_Work task:_ Search the data for the string "assert" and copy each line where it turns up.
:::
(** Configuring a filter.  The address registers hold the address, the
    mask is all ones and the filter is enabled; overriding the mask replaces
    only the mask, and clearing the filter restores the reset values. *)
Theorem filter_reads_back interface bank address mask d :
  fields_ok [FILTER_MASK; FILTER_ENABLED] -> field_ok FILTER_ADDR ->
  f_width FILTER_ADDR = 16 -> f_width FILTER_MASK = 16 ->
  (interface < INTERFACE_COUNT)%nat -> still d ->
  length address = 6%nat -> Forall is_u8 address -> length mask = 6%nat -> Forall is_u8 mask ->
  let b := bank_bits bank in
  let stored d a := le_bytes 4 (regs d (FILTER_ADDR_LOW b interface)) ++
                    le_bytes 2 (fget FILTER_ADDR (regs d (FILTER_ADDR_HIGH b interface))) = a in
  let masked d m := le_bytes 4 (regs d (FILTER_MASK_LOW b interface)) ++
                    le_bytes 2 (fget FILTER_MASK (regs d (FILTER_MASK_HIGH b interface))) = m in
  let enabled d := fbit FILTER_ENABLED (regs d (FILTER_MASK_HIGH b interface)) = true in
  exists d1 d2 d3,
    WiFiFilters.set_filter interface bank address d = Some (Ok tt, d1) /\
    stored d1 address /\ masked d1 all_ones /\ enabled d1 /\
    WiFiFilters.override_filter_mask interface bank mask d1 = Some (Ok tt, d2) /\
    stored d2 address /\ masked d2 mask /\ enabled d2 /\
    WiFiFilters.clear_filter interface bank d2 = Some (Ok tt, d3) /\
    (forall r, r ∈ [FILTER_ADDR_LOW b interface; FILTER_ADDR_HIGH b interface;
                    FILTER_MASK_LOW b interface; FILTER_MASK_HIGH b interface] -> regs d3 r = reset_value r).
Proof.
  intros Fm Fa Wa Wm Hi St Hal Hab Hml Hmb b stored masked enabled. subst stored masked enabled.
  assert (forall l, length l = 6%nat -> Forall is_u8 l ->
    le_bytes 4 (le_word (take 4 l)) ++ le_bytes 2 (le_word (drop 4 l) mod 2 ^ 16) = l) as RT.
  { intros l Hl Hb. pose proof (le_word_range (drop 4 l) (Forall_drop _ _ _ Hb)) as Hr.
    rewrite length_drop, Hl in Hr. rewrite (Z.mod_small (le_word (drop 4 l))) by exact Hr.
    rewrite !le_bytes_of by (try (by apply Forall_take); try (by apply Forall_drop);
      rewrite ?length_take, ?length_drop; lia). apply take_drop. }
  pose proof (RT all_ones eq_refl ltac:(by repeat constructor)) as RT1.
  unfold WiFiFilters.set_filter, WiFiFilters.override_filter_mask, WiFiFilters.clear_filter, guarded,
    Validate.validate_interface, RxInterface.set_filter, RxInterface.override_filter_mask, RxInterface.clear_filter,
    LowLevel.set_filter_address, LowLevel.set_filter_mask, LowLevel.set_filter_enable, LowLevel.clear_filter, split_address.
  rewrite (proj2 (Nat.ltb_lt _ _) Hi). fold b.
  assert (forall v w, fget FILTER_MASK (fset_bit FILTER_ENABLED v w) = fget FILTER_MASK w) as S1
    by (intros; apply (fget_fset_layout _ 0 1 _ _ _ _ Fm eq_refl eq_refl); discriminate).
  assert (forall v w, fbit FILTER_ENABLED (fset FILTER_MASK v w) = fbit FILTER_ENABLED w) as S2
    by (intros; unfold fbit; by rewrite (fget_fset_layout _ 1 0 _ _ _ _ Fm eq_refl eq_refl) by discriminate).
  pose proof (fields_ok_at _ 0 _ Fm eq_refl) as Ok0. pose proof (fields_ok_at _ 1 _ Fm eq_refl) as Ok1.
  ll_run St. eexists _, _, _. split; [reflexivity|]. cbn [regs].
  split; [regs_simpl; rewrite fget_fset, Wa by done; by apply RT|].
  split; [regs_simpl; rewrite S1, fget_fset, Wm by done; exact RT1|].
  split; [regs_simpl; by apply fbit_fset|].
  ll_run St. split; [reflexivity|]. cbn [regs].
  split; [regs_simpl; rewrite fget_fset, Wa by done; by apply RT|].
  split; [regs_simpl; rewrite fget_fset, Wm by done; by apply RT|].
  split; [regs_simpl; rewrite S2; by apply fbit_fset|].
  ll_run St. split; [reflexivity|]. cbn [regs].
  intros r Hr. enum_in Hr; regs_simpl; reflexivity.
Qed.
:::
_The answer:_
  assert (forall l, length l = 6%nat -> Forall is_u8 l ->
  assert (forall v w, fget FILTER_MASK (fset_bit FILTER_ENABLED v w) = fget FILTER_MASK w) as S1
  assert (forall v w, fbit FILTER_ENABLED (fset FILTER_MASK v w) = fbit FILTER_ENABLED w) as S2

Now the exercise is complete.